Kent içinde militarizmi, devlet ideolojisini çağrıştıran hemen her şey bostan korkuluğu görevini görür. Taksim Meydanı'ndaki panzer, tipinizi beğenmediği için kimliğinizi görmek isteyen polis, şehrin en güzel yerine kurulmuş orduevleri, uyumayan gardiyan dediğim mobese kameraları ve cezaevleri...
Bir istatistik veremem ama rahatlıkla söyleyebilirim ki cezaevlerinin şehir dışında olanı genel olarak kabul görür. Hatta çerçeve geniş tutulabilir. Yoksulun da, "ortama" yani çoğunluğa ayak uyduramayan kimliklerin de şehir dışında olanı daha bir münasip düşer.

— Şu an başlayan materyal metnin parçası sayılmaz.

(** [merge_stats] updates five attributes of the processor's own stats in
    place; the two remaining ones keep their value. *)
Definition merge_stats (self : t) (batch_stats : ProcessingStats.t) : t :=
  let s := stats self in
  make (ProcessingStats.make
          (ProcessingStats.total_processed s
             + ProcessingStats.total_processed batch_stats)
          (ProcessingStats.successful s + ProcessingStats.successful batch_stats)
          (ProcessingStats.errors s + ProcessingStats.errors batch_stats)
          (ProcessingStats.skipped s + ProcessingStats.skipped batch_stats)
          (ProcessingStats.pages_processed s
             + ProcessingStats.pages_processed batch_stats)
          (ProcessingStats.total_pages s)
          (ProcessingStats.total_institutions s)).

(** [get_progress_percentage]: the division is not guarded. *)
Definition get_progress_percentage (current_batch total_batches : Z)
  : Py.result float :=
  Py.rbind (Py.truediv current_batch total_batches)
    (fun q => Py.Ok (PrimFloat.mul q (Py.float_of_int 100))).

End BatchProcessor.

(* ===================================================================== *)
(** * Reading text files and CSV ([open], [csv.reader]) *)
(* ===================================================================== *)

Module Codec.

Definition continuation (b : N) : bool := ((128 <=? b) && (b <=? 191))%N.

(** The strict UTF-8 decoder of [open(..., encoding="utf-8")]: [None] is a
    [UnicodeDecodeError] (invalid start byte, invalid continuation byte,
    over-long form, surrogate, or truncated sequence). *)
Fixpoint utf8_decode (bs : list N) : option Py.str :=
  match bs with
  | [] => Some []
  | b0 :: r0 =>
      if (b0 <? 128)%N then cons b0 <$> utf8_decode r0
      else if ((194 <=? b0) && (b0 <=? 223))%N then
        match r0 with
        | b1 :: r1 =>
            if continuation b1
            then cons ((b0 - 192) * 64 + (b1 - 128))%N <$> utf8_decode r1
            else None
        | [] => None
        end
      else if ((224 <=? b0) && (b0 <=? 239))%N then
        match r0 with
        | b1 :: b2 :: r2 =>
            if continuation b1 && continuation b2
               && negb ((b0 =? 224) && (b1 <? 160))%N
               && negb ((b0 =? 237) && (160 <=? b1))%N
            then cons ((b0 - 224) * 4096 + (b1 - 128) * 64 + (b2 - 128))%N
                   <$> utf8_decode r2
            else None
        | _ => None
        end
      else if ((240 <=? b0) && (b0 <=? 244))%N then
        match r0 with
        | b1 :: b2 :: b3 :: r3 =>
            if continuation b1 && continuation b2 && continuation b3
               && negb ((b0 =? 240) && (b1 <? 144))%N
               && negb ((b0 =? 244) && (144 <=? b1))%N
            then cons ((b0 - 240) * 262144 + (b1 - 128) * 4096
                       + (b2 - 128) * 64 + (b3 - 128))%N
                   <$> utf8_decode r3
            else None
        | _ => None
        end
      else None
  end.

(** Universal newlines on input: every ["\r\n"] and every lone ["\r"]
    reads as ["\n"]. *)
Fixpoint translate_newlines (s : Py.str) : Py.str :=
  match s with
  | [] => []
  | c :: s' =>
      if (c =? 13)%N then
        match s' with
        | d :: s'' =>
            if (d =? 10)%N then 10%N :: translate_newlines s''
            else 10%N :: translate_newlines s'
        | [] => [10%N]
        end
      else c :: translate_newlines s'
  end.

(** [f.read()] of a file opened in text mode. *)
Definition read_text (raw : list byte) : Py.result Py.str :=
  match utf8_decode (Byte.to_N <$> raw) with
  | Some s => Py.Ok (translate_newlines s)
  | None => Py.Raise Py.UnicodeDecodeError
  end.

(** Iterating a text file yields its lines, each with its ["\n"]. *)
Fixpoint lines_from (cur : Py.str) (s : Py.str) : list Py.str :=
  match s with
  | [] => match cur with [] => [] | _ => [reverse cur] end
  | c :: s' =>
      if (c =? 10)%N then reverse (c :: cur) :: lines_from [] s'
      else lines_from (c :: cur) s'
  end.

Definition readlines (s : Py.str) : list Py.str := lines_from [] s.

(** The UTF-8 encoder of a file opened for writing: a surrogate code
    point cannot be encoded ([None] is a [UnicodeEncodeError]). *)
Definition utf8_encode_cp (c : N) : option (list N) :=
  (if c <? 128 then Some [c]
   else if c <? 2048 then Some [192 + c / 64; 128 + c mod 64]
   else if c <? 65536 then
     if (55296 <=? c) && (c <=? 57343) then None
     else Some [224 + c / 4096; 128 + (c / 64) mod 64; 128 + c mod 64]
   else if c <? 1114112 then
     Some [240 + c / 262144; 128 + (c / 4096) mod 64;
           128 + (c / 64) mod 64; 128 + c mod 64]
   else None)%N.

Fixpoint utf8_encode (s : Py.str) : option (list N) :=
  match s with
  | [] => Some []
  | c :: s' =>
      match utf8_encode_cp c, utf8_encode s' with
      | Some bs, Some rest => Some (bs ++ rest)
      | _, _ => None
      end
  end.

Definition byte_of (n : N) : byte := default x00 (Byte.of_N n).

(** The bytes that reach a file opened with [newline=""] and
    [encoding="utf-8"] when [s] is written: no newline translation. *)
Definition write_text (s : Py.str) : Py.result (list byte) :=
  match utf8_encode s with
  | Some bs => Py.Ok (byte_of <$> bs)
  | None => Py.Raise (Py.OtherError (Py.lit "'utf-8' codec can't encode character"))
  end.

End Codec.

(** The reader of the [csv] module with the default ([excel]) dialect:
    comma delimiter, double-quote quoting with doubled quotes inside quoted
    fields, not strict, no escape character. *)
Module Csv.

Inductive state : Type :=
| START_RECORD | START_FIELD | IN_FIELD
| IN_QUOTED_FIELD | QUOTE_IN_QUOTED_FIELD | EAT_CRNL.

Definition at_record_start (s : state) : bool :=
  match s with START_RECORD => true | _ => false end.

Definition in_quotes (s : state) : bool :=
  match s with IN_QUOTED_FIELD => true | _ => false end.

(** [csv.field_size_limit()] *)
Definition field_limit : N := 131072.

Definition delimiter : N := 44.
Definition quotechar : N := 34.

(** The parser object: automaton state, fields of the record so far (last
    first), the field being built (last character first) and its length. *)
Record parser : Type := make_parser {
  st : state;
  fields : list Py.str;
  field : Py.str;
  field_len : N }.

Definition parse_reset : parser := make_parser START_RECORD [] [] 0.

Definition set_state (s : state) (p : parser) : parser :=
  make_parser s (fields p) (field p) (field_len p).

Definition parse_add_char (p : parser) (c : N) : Py.result parser :=
  if (field_limit <=? field_len p)%N
  then Py.Raise (Py.CsvError (Py.lit "field larger than field limit (131072)"))
  else Py.Ok (make_parser (st p) (fields p) (c :: field p) (field_len p + 1)).

Definition parse_save_field (p : parser) : parser :=
  make_parser (st p) (reverse (field p) :: fields p) [] 0.

Definition is_newline (c : N) : bool := ((c =? 10) || (c =? 13))%N.

(** One step of the automaton; [None] is the end-of-line marker fed after
    every line. *)
Definition parse_process_char (p : parser) (c : option N) : Py.result parser :=
  let end_of_field c :=
    Py.Ok (set_state (match c with None => START_RECORD | Some _ => EAT_CRNL end)
             (parse_save_field p)) in
  let start_field c :=
    match c with
    | None => end_of_field c
    | Some ch =>
        if is_newline ch then end_of_field c
        else if (ch =? quotechar)%N then Py.Ok (set_state IN_QUOTED_FIELD p)
        else if (ch =? delimiter)%N then Py.Ok (set_state START_FIELD (parse_save_field p))
        else Py.rbind (parse_add_char p ch) (fun p' => Py.Ok (set_state IN_FIELD p'))
    end in
  match st p with
  | START_RECORD =>
      match c with
      | None => Py.Ok p
      | Some ch =>
          if is_newline ch then Py.Ok (set_state EAT_CRNL p)
          else start_field c
      end
  | START_FIELD => start_field c
  | IN_FIELD =>
      match c with
      | None => end_of_field c
      | Some ch =>
          if is_newline ch then end_of_field c
          else if (ch =? delimiter)%N
          then Py.Ok (set_state START_FIELD (parse_save_field p))
          else parse_add_char p ch
      end
  | IN_QUOTED_FIELD =>
      match c with
      | None => Py.Ok p
      | Some ch =>
          if (ch =? quotechar)%N then Py.Ok (set_state QUOTE_IN_QUOTED_FIELD p)
          else parse_add_char p ch
      end
  | QUOTE_IN_QUOTED_FIELD =>
      match c with
      | None => end_of_field c
      | Some ch =>
          if (ch =? quotechar)%N
          then Py.rbind (parse_add_char p ch)
                 (fun p' => Py.Ok (set_state IN_QUOTED_FIELD p'))
          else if (ch =? delimiter)%N
          then Py.Ok (set_state START_FIELD (parse_save_field p))
          else if is_newline ch then end_of_field c
          else Py.rbind (parse_add_char p ch)
                 (fun p' => Py.Ok (set_state IN_FIELD p'))
      end
  | EAT_CRNL =>
      match c with
      | None => Py.Ok (set_state START_RECORD p)
      | Some ch =>
          if is_newline ch then Py.Ok p
          else Py.Raise (Py.CsvError
                 (Py.lit "new-line character seen in unquoted field"))
      end
  end.

Fixpoint feed (p : parser) (line : Py.str) : Py.result parser :=
  match line with
  | [] => parse_process_char p None
  | ch :: line' =>
      Py.rbind (parse_process_char p (Some ch)) (fun p' => feed p' line')
  end.

(** The reader as the sequence it produces: the records yielded, in order,
    and the exception that ends the iteration, if one does.  A record is
    complete when a line leaves the automaton in [START_RECORD]; input
    that ends inside a quoted field yields what was collected. *)
Fixpoint records_from (p : parser) (lines : list Py.str)
  : list (list Py.str) * option Py.exn :=
  match lines with
  | [] =>
      if negb (field_len p =? 0)%N || in_quotes (st p)
      then ([reverse (fields (parse_save_field p))], None)
      else ([], None)
  | line :: rest =>
      match feed p line with
      | Py.Raise e => ([], Some e)
      | Py.Ok p' =>
          if at_record_start (st p')
          then let '(rows, e) := records_from parse_reset rest in
               (reverse (fields p') :: rows, e)
          else records_from p' rest
      end
  end.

Geçen haftalarda KİPTAŞ (İstanbul Konut İmar Plan Sanayi ve Ticaret A.Ş) Genel Müdürü İsmet Yıldırım, Metris Cezaevi'nin şehir dışına taşınacağının haberini şu cümlelerle duyurdu: "Metris Cezaevi şehrin içinde kalıyor. Şehrin dışında bir yere kaldırmak için uğraşacağız. O konuda bir çalışma var. Kentsel dönüşüm çerçevesinde bunu yapacağız. Venezia bittiğinde Metris de taşınacak."
Şimdi burada bir es verelim... Venezia evlerine kilitlenelim.
Adından da belli olacağı üzere Viaport Venezia Evleri Gazi Osman Paşa'da, Venedik şehrinin maketi olarak projeye geçirilecek. Venedik sakinlerinin ve tabi ki de misafirlerinin Grand Kanal üzerindeki gondol sefasının emsali olabilecek çakma kanalı da düşünülmüş elbette. Kötü tesadüf ki, Metris Cezaevi'nin görüş alanı ile bu evlerin kurulacağı arazi neredeyse karşı karşıya.
Bugüne kadar İstanbul ilçeleri içerisinde gerek suç oranının yüksek olması bakımından gerek Gazi Olayları sonrası çağrışımını "terör yuvası" olarak salık vermesi bakımından Gazi Osman Paşa'nın mimli bir yer olduğunu söyleyebiliriz. Öyle ki Gazi Osman Paşa'da oturan birine en çok sorulan soru "Gazi Mahallesi'ne yakın mısın?" sorusudur.
Kentsel Dönüşümle birlikte Paul Virilio'nun "Suç Bölgeleri" (Suç işlenme oranlarının yüksek olduğu yerler) olarak tanımlayacağı bazı İstanbul ilçeleri, modern yöntemlerle dolayısıyla naif ve çekici yöntemlerle işaretlenip, proje kapsamında hedef haline getiriliyor. Teşbihteki mübalağayı mazur görün. Aynı Maraş Olayları'nda bazı evlerin çarpı işaretiyle fişlenmesi gibi.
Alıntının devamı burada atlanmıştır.